As a film that’s all about spectacle and often literally covers its actors faces, there is no surprise that the acting is decent but unnoticeable. Charlize Theron is a great actor, but she has nothing to do. Tom Hardy is left with one note to act and spends half the film with a face mask on that does nothing so much as it reminds us of Bane. They do a good enough job, but Miller gave them nothing at all to do.
The score is easily the star of the film. Junkie XL provides an appropriately loud score, filled with heavily distorted, simple guitar licks on top of booming, cavernous drums that not only match what Miller shows us on screen but are evocative of the level of spectacle and noise that the film throws at us. Miller and Junkie XL could clearly create a fantastic music video together, and one could easily argue that they just made one.
Mad Max: Fury Road is a total mess, artistically. It’s a film that exists only as an excuse for huge, spectacular stunts and pyrotechnics with extremely little reality in its visuals. If you just want a loud, obnoxious stunt-and-fire spectacle, I cannot imagine this film does not deliver. If you want anything more, it’s not going to.
Notes
- If you didn’t figure it out, I’m a huge Peter Weir fan. Peter Weir is really my favorite director working today. I don’t think my description of the Australian New Wave is slanted because of that, but it’s only fair to point it out.
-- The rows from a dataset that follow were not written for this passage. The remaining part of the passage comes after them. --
(* ===== verification/DaemonParts.v ===== *)
(** * DaemonParts: the handlers of lan-linkd in the pieces between which others come

    Daemon takes a handler as one step.  A native command runs in a thread of its own while
    its handler waits (crates/daemon/src/main.rs, [spawn_blocking] in
    [handle_control] and [handle_control_tcp]), each answer draws its number only
    when it is its turn, and a process that was started runs as a task before its
    start is answered.  Here such a handler is cut there: what it does first
    ([begin]), what it then waits for or owes ([Work]), and the answers one
    by one.  Every other handler stays one piece.  [pstep] is the daemon in
    these pieces: the UDP loop and the TCP side each finish what they have begun
    before they handle anything else; the tasks and the end of a client come in
    between.  A run of pieces with nothing in between is the step of Daemon
    ([parts_make_handlers]). *)
From S2P Require Import Prelude Frame Stream RateLimit Connection Daemon DaemonProofs.

(** What a handler of the connection [c] still has to do: it waits for a native command, answered on the
    counter [l], with [failed] for output should its thread fail; or it owes answers. *)
Inductive Work :=
| Running (c : Z) (l : nat) (id : Z) (failed : list byte)
| Owing (c : Z) (msgs : list (nat * ControlMsg)).
Definition owing (c : Z) (msgs : list (nat * ControlMsg)) : option Work :=
  match msgs with [] => None | _ => Some (Owing c msgs) end.

(** The answers of a native command that has ended. *)
Definition native_answers (env : Env) (id : Z) (failed : list byte) (l : nat) : list (nat * ControlMsg) :=
  let '(out, exit) := default (failed, Some 1) (native_result env) in
  [(l, ExecChunk id 0 out); (l, ExecDone id exit)].

(** The two sides of the daemon. *)
Inductive Side := Udp | Tcp.
Definition route (s : Side) (p : SocketAddr) : Route := match s with Udp => ViaUdp p | Tcp => ViaTcp end.

(** [or_insert_with]: the first client that names a connection is registered for it. *)
Definition register (c : Z) (p : SocketAddr) (h : Host) : Host :=
  match tcp_conns h !! c with Some _ => h | None => set_tcp_conns (<[c := p]> (tcp_conns h)) h end.

(** The table of [handle_tcp_frame]. *)
Lemma register_table c p h : register c p h =
  set_tcp_conns (match tcp_conns h !! c with Some _ => tcp_conns h | None => <[c := p]> (tcp_conns h) end) h.
Proof. unfold register. case_match; [|done]. by destruct h. Qed.

Section Parts.
Context `{BufCrate} `{AeadCrate} `{ControlCodec}.
Variable psk : Psk.

(** The messages whose handling comes in pieces: what follows the first, and the host after it. *)
Definition deferred (env : Env) (s : Side) (p : SocketAddr) (msg : ControlMsg) (c : Z) (l : nat) (h : Host)
    : option (Work * Host) :=
  let start id cmd :=
    if spawn_ok env then Some (Owing c [(l, ExecStarted id)], put_exec c (route s p) l id cmd h) else None in
  match msg with
  | Exec id cmd => start id cmd
  | NativeCmd id _ => Some (Running c l id (as_bytes ("NativeCmd: spawn_blocking failed" +:+ newline)), h)
  | NativeSpawn id cmd =>
      match spawn_command cmd, s with
      | Some cmd_str, _ => start id cmd_str
      | None, Tcp => Some (Running c l id (as_bytes ("spawn_blocking failed" +:+ newline)), h)
      | None, Udp => None
      end
  | _ => None
  end.
(** ** The host with the frames set aside, and the host of the handler *)

Section Twin.
Context `{BufCrate} `{AeadCrate} `{ControlCodec}.
Variables (psk : Psk) (T : list Effect) (m : gmap Z SocketAddr) (c : Z) (p : SocketAddr).
Hypothesis registered : m !! c = Some p.

(** The same host, but for where the connection [c] leads: what [a] sent nowhere, [b] sent to [p]. *)
Definition twin (a b : Host) : Prop :=
  tcp_conns a = {[c := nowhere]} ∧
  ∃ fs, trace a = T ++ (SentTcp nowhere <$> fs) ∧ b = set_trace (T ++ (SentTcp p <$> fs)) (set_tcp_conns m a).

Lemma twin_start h : T = trace h → m = tcp_conns h → twin (aside c h) h.
Proof. intros E1 E2. split; [done|]. exists []. cbn. rewrite app_nil_r. split; [by rewrite E1|]. rewrite E1, E2. by destruct h. Qed.

(** Operations that do not look at the table and do not send. *)
Definition local (f : Host → Host) : Prop :=
  ∀ h, tcp_conns (f h) = tcp_conns h ∧ trace (f h) = trace h ∧
    ∀ v m, f (set_trace v (set_tcp_conns m h)) = set_trace v (set_tcp_conns m (f h)).
Lemma twin_local f a b : local f → twin a b → twin (f a) (f b).
Proof.
  intros Hf [Hc (fs & Ht & ->)]. destruct (Hf a) as (E1 & E2 & E3). split; [congruence|].
  exists fs. split; [congruence|apply E3].
Qed.
Lemma twin_tcp_send data a b : twin a b → twin (tcp_send c data a) (tcp_send c data b).
Proof.
  intros [Hc (fs & Ht & ->)]. unfold tcp_send. cbn [tcp_conns set_trace set_tcp_conns].
  rewrite registered, Hc, lookup_singleton_eq. split; [done|]. exists (fs ++ [tcp_frame data]).
  unfold emit, set_trace, set_tcp_conns. cbn. rewrite Ht, !fmap_app, <-!app_assoc. done.
Qed.
Lemma twin_counters a b : twin a b → counters b = counters a.
Proof. by intros [_ (fs & _ & ->)]. Qed.
Lemma twin_reply l msg a b : twin a b → twin (reply_tcp psk c l msg a) (reply_tcp psk c l msg b).
Proof.
  intros Ht. unfold reply_tcp, next_seq. rewrite (twin_counters a b Ht). apply twin_tcp_send.
  pose proof (twin_counters a b Ht) as E. destruct Ht as [Hc (fs & Ht & ->)]. split; [done|]. by exists fs.
Qed.
Lemma twin_spawn env l i cmd a b :
  twin a b → twin (spawn_exec psk env c ViaTcp l i cmd a) (spawn_exec psk env c ViaTcp l i cmd b).
Proof.
  intros Ht. unfold spawn_exec. case_match; [|by apply twin_reply]. apply twin_reply.
  destruct Ht as [Hc (fs & Ht & ->)]. split; [done|]. by exists fs.
Qed.
Lemma twin_native env fb l i a b :
  twin a b → twin (run_native psk env fb c ViaTcp l i a) (run_native psk env fb c ViaTcp l i b).
Proof. intros Ht. unfold run_native. destruct (default _ _). by do 2 apply twin_reply. Qed.
Lemma twin_send_exec i cmd a b : twin a b → twin (send_exec i cmd a) (send_exec i cmd b).
Proof. apply twin_local. intros h. unfold send_exec. cbn. repeat case_match; done. Qed.
Lemma twin_file_push env i path sz l a b : twin a b →
  twin (match file_push env i path sz a with Some a => reply_tcp psk c l (FileAck i 0) a | None => a end)
       (match file_push env i path sz b with Some b => reply_tcp psk c l (FileAck i 0) b | None => b end).
Proof.
  intros Ht. unfold file_push. destruct (open_ok env); [|done]. apply twin_reply.
  destruct Ht as [Hc (fs & Ht & ->)]. split; [done|]. by exists fs.
Qed.
Lemma twin_file_chunk env i off ch l a b : twin a b →
  twin (match file_chunk env i off ch a with (a, Some k) => reply_tcp psk c l (FileAck i k) a | (a, None) => a end)
       (match file_chunk env i off ch b with (b, Some k) => reply_tcp psk c l (FileAck i k) b | (b, None) => b end).
Proof.
  intros Ht. assert (Hb : twin (file_chunk env i off ch a).1 (file_chunk env i off ch b).1 ∧
    (file_chunk env i off ch b).2 = (file_chunk env i off ch a).2).
  { split; [revert Ht; apply (twin_local (λ h, (file_chunk env i off ch h).1)); intros h|destruct Ht as [_ (fs & _ & ->)]];
      unfold file_chunk; cbn; repeat case_match; done. }
  destruct (file_chunk env i off ch a) as [a' [k|]], (file_chunk env i off ch b) as [b' k'], Hb as [Hb E];
    cbn in E; subst k'; [by apply twin_reply|done].
Qed.
Lemma twin_handle_msg env msg l a b : twin a b → twin (handle_msg_tcp psk env msg c l a) (handle_msg_tcp psk env msg c l b).
Proof.
  intros Ht. destruct msg; cbn [handle_msg_tcp]; auto using twin_spawn, twin_send_exec, twin_native, twin_file_push, twin_file_chunk.
  - case_match; auto using twin_reply.
  - case_match; auto using twin_spawn, twin_native.
Qed.
Lemma twin_packet now env data ep a b hd : decode_header data = Some hd → conn_id hd = c → twin a b →
  let ra := handle_packet_tcp psk now env data p ep a in
  let rb := handle_packet_tcp psk now env data p ep b in
  rb.1 = ra.1 ∧ twin ra.2 rb.2.
Proof.
  intros Hhd Hc Ht. unfold handle_packet_tcp. rewrite Hhd, Hc. destruct (pkt_type hd); try done.
  - destruct (RateLimiter.check_syn _ _ _) as [[] rl]; [|done]. cbn [negb connections].
    destruct (connections ep !! c) as [x|]; [case_decide; [|done]; split; [done|by apply twin_tcp_send]|].
    unfold new_connection. cbn. rewrite (twin_counters a b Ht). split; [done|]. apply twin_tcp_send.
    destruct Ht as [? (fs & Ht & ->)]. split; [done|]. by exists fs.
  - repeat (case_match; try done). split; [done|]. cbn [snd]. unfold handle_control_tcp. case_match; [by apply twin_handle_msg|done].
Qed.

(** What comes back from the host set aside is what the handler did, without its frames. *)
Lemma twin_back h a b : T = trace h → m = tcp_conns h → twin a b →
  trace (put_back h a) = trace h ∧ b = set_trace (trace h ++ (SentTcp p <$> frames h a)) (put_back h a).
Proof.
  intros E1 E2 [Hc (fs & Ht & ->)]. unfold put_back, frames, news. rewrite Ht, E1, drop_app_length, E2.
  assert (omap tcp_data (SentTcp nowhere <$> fs) = fs ∧ filter not_tcp (SentTcp nowhere <$> fs) = []) as [-> ->].
  { clear. induction fs as [|f fs [IH1 IH2]]; [done|]. cbn. by rewrite IH1. }
  split; [apply app_nil_r|done].
Qed.
End Twin.

Section Tasks.
Context `{BufCrate} `{AeadCrate} `{ControlCodec}.
Variable psk : Psk.

(** The locks that the handler of [p] takes to handle a frame. *)
Definition to_handle (p : SocketAddr) (l : Lock) : Prop := match l with Stream q => q = p | _ => True end.
(** No other task holds one. *)
Definition undisturbed (p : SocketAddr) (s : Sys) : Prop :=
  ∀ t l, t ≠ Reader p → to_handle p l → holds t (pc t s) l = false.

(** The handler of one piece, from the host set aside. *)
Lemma packet_back p now env frame ep h hd :
  decode_header frame = Some hd → tcp_conns h !! conn_id hd = Some p →
  let r := (packet psk Tcp now env frame p ep (aside (conn_id hd) h), @None Work) in
  handle_packet_tcp psk now env frame p ep h =
    (r.1.1, match r.2 with
            | None => set_trace (trace (put_back h r.1.2) ++ (SentTcp p <$> frames h r.1.2)) (put_back h r.1.2)
            | Some w => answer_all psk Tcp p (conn_id hd) (owed env w) (put_back h r.1.2)
            end).
Proof.
  intros Hhd Hc r. subst r. cbn [fst snd packet].
  destruct (twin_packet psk (trace h) (tcp_conns h) (conn_id hd) p Hc now env frame ep (aside (conn_id hd) h) h hd Hhd eq_refl)
    as [E1 Htw]; [by apply twin_start|].
  destruct (twin_back _ _ _ _ h _ _ eq_refl eq_refl Htw) as [Htr E2].
  rewrite Htr, <-E2, <-E1. apply surjective_pairing.
Qed.

Section Client.
Variables (p : SocketAddr) (s : Sys).
(** The state in which the reader of [p] is at [c], with [bs] unread and the daemon [d]. *)
Definition put (c : Pc) (bs : list byte) (d : Daemon) : Sys :=
  mkSys (<[Reader p := c]> (pcs s)) (<[p := bs]> (arrived s)) (closed s) (full s) d.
- I have to admit, it did feel weird having a new Max. Obviously, Mel Gibson is way too old now even if we ignore his controversy, so it’s fine that Miller recast the part, but it did feel strange.
- I should note that the film’s use of CGI was actually really strange–it was used largely for the background and Charlize Theron’s missing arm. The cars, explosions, stunts, etc. are actually real, but they are on such fake backgrounds that they still don’t feel real. I suspect that Miller would say there was little CGI in use, but where it was used was such an issue that I still cannot pretend it wasn’t part of the film’s problem.
- I did like that one of the first things we could see was that they tattooed Max with a bunch of information and the most obvious bit was “Universal Donor”–an encapsulation of his role within the film and a hint about the way he finally saves Furiosa in the end.
- We really didn’t need Max’s narration. It included some beautiful dialogue, but it was so unnecessary that it served as nothing more than a distraction.
- 3D is still useless. At least this film didn’t have quite so many of the “Oh it’s coming at you BECAUSE IT’S 3D!” moments in it (Really it only had one.), but it still added zero to the film. It’s still an extra $3-5 that you don’t need to spend. And I keep saying this, but I think it’s true: If it’s 3D and you’re showing shots from up high that don’t scare me, the 3D isn’t yet to the point where you should pretend it’s realistic. I’m so scared of heights that I worry when I’m six inches off the ground–if you’re showing me shots from 200 feet up and I don’t get scared, my brain is not seeing that depth, and that’s part of why 3D doesn’t work.